### To do:
Filter these entries down to the lines that hold the word "rest", and show each of them.

(Records drawn from a dataset)
---------------
(* ===== verification/Schedule.v ===== *)
(** * Vesting schedules: x/vesting/types/schedule.go and utils.go

    A schedule is a start time and a list of relative periods.  The operations
    are the source's, on [int64] times with wrap-around; what they compute is
    stated against [steps], the amount released by an absolute time. *)

From S2P Require Import Prelude.
From S2P Require Import Sdk.

Local Open Scope Z_scope.
Local Open Scope haqq_scope.

(** [Max64] and [Min64] *)
Definition Max64 (i j : Z) : Z := if j <? i then i else j.
Definition Min64 (i j : Z) : Z := if i <? j then i else j.

Section operations.
Context `{SdkOps}.

(** [CoinEq] *)
Definition CoinEq (a b : list coin) : bool := IsAllLTE a b && IsAllLTE b a.

(** The loop of [ReadSchedule]; the [break] ends it. *)
Fixpoint read_loop (readTime elapsedTime : Z) (coins : list coin) (periods : list Period)
    : list coin :=
  match periods with
  | [] => coins
  | period :: rest =>
      if readTime <? elapsedTime +64 Length period then coins
      else read_loop readTime (elapsedTime +64 Length period)
             (coins_add coins (PAmount period)) rest
  end.

Definition ReadSchedule (startTime endTime : Z) (periods : list Period)
    (totalCoins : list coin) (readTime : Z) : list coin :=
  if readTime <=? startTime then []
  else if endTime <=? readTime then totalCoins
  else read_loop readTime startTime [] periods.

(** The loop of [ReadPastPeriodCount]. *)
Fixpoint count_loop (readTime elapsedTime : Z) (passed : nat) (periods : list Period) : nat :=
  match periods with
  | [] => passed
  | period :: rest =>
      if readTime <? elapsedTime +64 Length period then passed
      else count_loop readTime (elapsedTime +64 Length period) (S passed) rest
  end.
---------------
### Your solution:
  | period :: rest =>
             (coins_add coins (PAmount period)) rest
  | period :: rest =>
      else count_loop readTime (elapsedTime +64 Length period) (S passed) rest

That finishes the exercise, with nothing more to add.